According to the United States Census Bureau, the CDP has a total area of 3.8 sqmi, all land.

==Demographics==

Historical population
| Census | Pop. | Note | %± |
| 2020 | 6,189 |  | — |
U.S. Decennial Census

===2020 census===
As of the 2020 census, Fountainhead-Orchard Hills had a population of 6,189. The median age was 42.6 years. 22.8% of residents were under the age of 18 and 19.3% of residents were 65 years of age or older. For every 100 females there were 97.3 males, and for every 100 females age 18 and over there were 91.2 males age 18 and over.

99.7% of residents lived in urban areas, while 0.3% lived in rural areas.

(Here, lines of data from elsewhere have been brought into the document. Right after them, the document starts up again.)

Definition validate_bind (value field : str) (private_by_default public_allowed : bool) : list Violation :=
  match Dns.parse_socket_addr value with
  | None => [mkViolation field (lit "must be an IP socket address")]
  | Some address =>
      if Dns.rs_port address =? 0 then [mkViolation field (lit "port must not be zero")]
      else when (private_by_default && negb (is_loopback (Dns.rs_ip address)) && negb public_allowed) field
             "must bind to loopback unless explicit public metrics exposure is enabled"
  end.

Definition validate_cidr (value field : str) : list Violation :=
  match split_once 47 value with
  | None => [mkViolation field (lit "must be an IPv4 or IPv6 CIDR")]
  | Some (address, prefix) =>
      match parse_ip address with
      | None => [mkViolation field (lit "must contain a valid IP address")]
      | Some address =>
          match parse_u8 prefix with
          | None => [mkViolation field (lit "must contain a numeric prefix length")]
          | Some prefix =>
              let maximum := if is_ipv4 address then 32 else 128 in
              if maximum <? prefix then [mkViolation field (lit "prefix length must be at most " ++ dec maximum)] else []
          end
      end
  end.

(** ** Relay entries *)

Definition relay_entry_parts (entry : str) : str * option str :=
  let entry := trim entry in
  match split_once 59 entry with
  | Some (relay, option) =>
      (trim relay, url ← strip_prefix (lit "wss=") (trim option);
                   let url := trim url in if bool_decide (url = []) then None else Some url)
  | None => (entry, None)
  end.

Definition split_relay_entry (entry : str) : str * option str :=
  let entry := (relay_entry_parts entry).1 in
  match split_once 35 entry with
  | Some (endpoint, region) => (trim endpoint, Some (trim region))
  | None => (entry, None)
  end.

Definition relay_entry_wss (entry : str) : option str := (relay_entry_parts entry).2.

Section host.
Context `{H : ConfigHost}.

Definition url_host_is_loopback (url : Url) : bool :=
  match u_host url with
  | Some (Domain name) => seq_b name "localhost" || ends_with (lit ".localhost") name
  | Some (HostIp address) => is_loopback address
  | None => false
  end.

Definition has_credentials (url : Url) : bool := negb (bool_decide (u_username url = [])) || bool_decide (is_Some (u_password url)).

Definition validate_http_url (value field : str) : list Violation :=
  match parse_url value with
  | None => [mkViolation field (lit "must be a valid HTTP(S) URL")]
  | Some url =>
      when (bool_decide (u_host url = None)) field "must include a host"
      ++ when (bool_decide (u_port url = Some 0)) field "port must not be zero"
      ++ when (negb (seq_b (u_scheme url) "https") && negb (seq_b (u_scheme url) "http" && url_host_is_loopback url)) field
           "must use HTTPS except for a loopback development URL"
      ++ when (has_credentials url) field "must not include credentials"
      ++ when (bool_decide (is_Some (u_query url)) || bool_decide (is_Some (u_fragment url))) field "must not include a query or fragment"
  end.

Definition validate_origin (value field : str) : list Violation :=
  match validate_http_url value field with
  | v :: vs => v :: vs
  | [] =>
      match parse_url value with
      | None => []
      | Some url =>
          when (negb (seq_b (u_path url) "/") || bool_decide (is_Some (u_query url)) || bool_decide (is_Some (u_fragment url))
                || has_credentials url) field "must be an origin without credentials, path, query, or fragment"
      end
  end.

Definition origin (value : str) : option str :=
  url ← parse_url value;
  host ← u_host_str url;
  Some (u_scheme url ++ lit "://" ++ host ++ match u_port url with Some port => lit ":" ++ dec port | None => [] end).

Definition wss_ok (text : str) : bool :=
  match parse_url text with
  | Some url =>
      seq_b (u_scheme url) "wss" && match u_host_str url with Some host => negb (bool_decide (host = [])) | None => false end
      && negb (has_credentials url) && bool_decide (u_fragment url = None)
  | None => false
  end.

Definition udp_ok (text : str) : bool :=
  match parse_url text with
  | Some url =>
      bool_decide (is_Some (u_host url)) && match u_port url with Some port => 0 <? port | None => false end
      && negb (has_credentials url) && (bool_decide (u_path url = []) || seq_b (u_path url) "/")
      && bool_decide (u_query url = None) && bool_decide (u_fragment url = None)
  | None => false
  end.

Definition validate_relay_endpoint (entry field : str) : list Violation :=
  match split_once 59 entry with
  | Some (_, option) =>
      let valid := match relay_entry_wss entry with Some url => wss_ok url | None => false end in
      when (negb valid || negb (starts_with (lit "wss=") (trim option))) field
        "only a ;wss=wss://host/path fallback without credentials may follow the relay"
  | None => []
  end
  ++ (let '(value, region) := split_relay_entry entry in
      match region with
      | Some region =>
          when (negb (is_australian_region region)) field "declares a region that is not an approved Australian cloud region"
      | None => []
      end
      ++ when (negb (udp_ok (lit "udp://" ++ value))) field "must be a hostname or IP with a non-zero UDP port").

(** ** Secrets *)

(** The head that [validate_secret] and [validate_text_secret] share. *)
Definition with_secret (loaded : LoadedConfig) (reference : option SecretRef) (field : str) (k : bytes → list Violation) : list Violation :=
  match reference with
  | None => [mkViolation field (lit "secret reference is required")]
  | Some r =>
      if match r with SFile path _ => negb (is_absolute path) | SEnvironment _ _ => false end
      then [mkViolation field (lit "secret file path must be absolute")]
      else match secret loaded r field with
           | Ok value => k value
           | Err error => [mkViolation field (error_text error)]
           end
  end.

Definition too_short (minimum : Z) (field : str) : list Violation :=
  [mkViolation field (lit "secret must be at least " ++ dec minimum ++ lit " bytes")].

Definition validate_secret (loaded : LoadedConfig) (reference : option SecretRef) (field : str) (minimum : Z) : list Violation :=
  with_secret loaded reference field (λ value, if minimum <=? len value then [] else too_short minimum field).

Definition validate_text_secret (loaded : LoadedConfig) (reference : option SecretRef) (field : str) (minimum : Z) : list Violation :=
  with_secret loaded reference field (λ value,
    if len value <? minimum then too_short minimum field
    else when (negb (is_ok (as_str value field))) field "secret must contain valid UTF-8").

(** [fs::metadata(path)], the path being absolute *)
Definition validate_file (path field : str) (not_regular unreadable : string) : list Violation :=
  match regular_file path with
  | Ok regular => when (negb regular) field not_regular
  | Err error => [mkViolation field (lit unreadable ++ error)]
  end.

(** ** Sections *)

Definition validate_diagnostics (c : DiagnosticsConfig) : list Violation :=
  (if bool_decide (trim (log_filter c) = []) then [mkViolation (lit "diagnostics.log_filter") (lit "must not be empty")]
   else when (negb (log_filter_ok (log_filter c))) (lit "diagnostics.log_filter") "must be a valid tracing filter")
  ++ when (negb (between 1 500 (support_log_lines c))) (lit "diagnostics.support_log_lines") "must be between 1 and 500".

Definition validate_sqlite (loaded : LoadedConfig) : list Violation :=
  let c := coordinator (config loaded) in
  when (bool_decide (co_database c = [])) (lit "coordinator.database") "must not be empty"
  ++ when (bool_decide (is_Some (co_database_url c))) (lit "coordinator.database_url") "must not be set when database_backend is sqlite"
  ++ (if seq_b (co_database_storage c) "local" then
        when (co_allow_unsafe_efs_sqlite c) (lit "coordinator.allow_unsafe_efs_sqlite") "must be false when database_storage is local"
      else if seq_b (co_database_storage c) "efs" then
        when (negb (seq_b (profile (config loaded)) "e2e") || negb (co_allow_unsafe_efs_sqlite c)) (lit "coordinator.database_storage")
          "SQLite on EFS is allowed only for the explicit e2e profile with allow_unsafe_efs_sqlite=true; use local durable storage or PostgreSQL"
      else [mkViolation (lit "coordinator.database_storage") (lit "must be local or efs when database_backend is sqlite")]).

Definition validate_postgres (loaded : LoadedConfig) : list Violation :=
  let c := coordinator (config loaded) in
  let f := lit "coordinator.database_url" in
  validate_secret loaded (co_database_url c) f 12
  ++ match co_database_url c with
     | Some reference =>
         match secret loaded reference f with
         | Ok value =>
             match as_str value f with
             | Ok url =>
                 when (negb (starts_with (lit "postgres://") url || starts_with (lit "postgresql://") url)) f
                   "must use a postgres:// or postgresql:// URL"
             | Err error => [mkViolation f (error_text error)]
             end
         | Err _ => []
         end
     | None => []
     end
  ++ when (negb (seq_b (co_database_storage c) "network")) (lit "coordinator.database_storage")
       "must be network when database_backend is postgres"
  ++ when (co_allow_unsafe_efs_sqlite c) (lit "coordinator.allow_unsafe_efs_sqlite") "must be false when database_backend is postgres".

There were 2,354 households in Fountainhead-Orchard Hills, of which 31.4% had children under the age of 18 living in them. Of all households, 55.1% were married-couple households, 14.5% were households with a male householder and no spouse or partner present, and 22.6% were households with a female householder and no spouse or partner present. About 24.3% of all households were made up of individuals and 12.1% had someone living alone who was 65 years of age or older.

There were 2,490 housing units, of which 5.5% were vacant. The homeowner vacancy rate was 1.7% and the rental vacancy rate was 6.1%.

Racial composition as of the 2020 census
| Race | Number | Percent |
|---|---|---|
| White | 4,572 | 73.9% |
| Black or African American | 581 | 9.4% |
| American Indian and Alaska Native | 31 | 0.5% |
| Asian | 255 | 4.1% |
| Native Hawaiian and Other Pacific Islander | 0 | 0.0% |
| Some other race | 234 | 3.8% |
| Two or more races | 516 | 8.3% |
| Hispanic or Latino (of any race) | 536 | 8.7% |

===2000 census===
At the 2000 census there were 3,844 people, 1,546 households, and 1,119 families living in the CDP. The population density was 1,007.3 PD/sqmi. There were 1,621 housing units at an average density of 424.8 /sqmi. The racial makeup of the CDP was 94.35% White, 2.29% African American, 0.10% Native American, 1.90% Asian, 0.03% Pacific Islander, 0.31% from other races, and 1.01% from two or more races. Hispanic or Latino of any race were 1.59%.

Of the 1,546 households 27.7% had children under the age of 18 living with them, 62.8% were married couples living together, 6.5% had a female householder with no husband present, and 27.6% were non-families. 23.9% of households were one person and 14.9% were one person aged 65 or older. The average household size was 2.40 and the average family size was 2.81.

The age distribution was 21.6% under the age of 18, 4.6% from 18 to 24, 22.8% from 25 to 44, 27.3% from 45 to 64, and 23.7% 65 or older. The median age was 46 years. For every 100 females, there were 93.7 males. For every 100 females age 18 and over, there were 90.0 males.

The median household income was $49,648 and the median family income was $60,840. Males had a median income of $38,636 versus $26,905 for females. The per capita income for the CDP was $27,552. About 1.7% of families and 3.1% of the population were below the poverty line, including 2.5% of those under age 18 and 2.7% of those age 65 or over.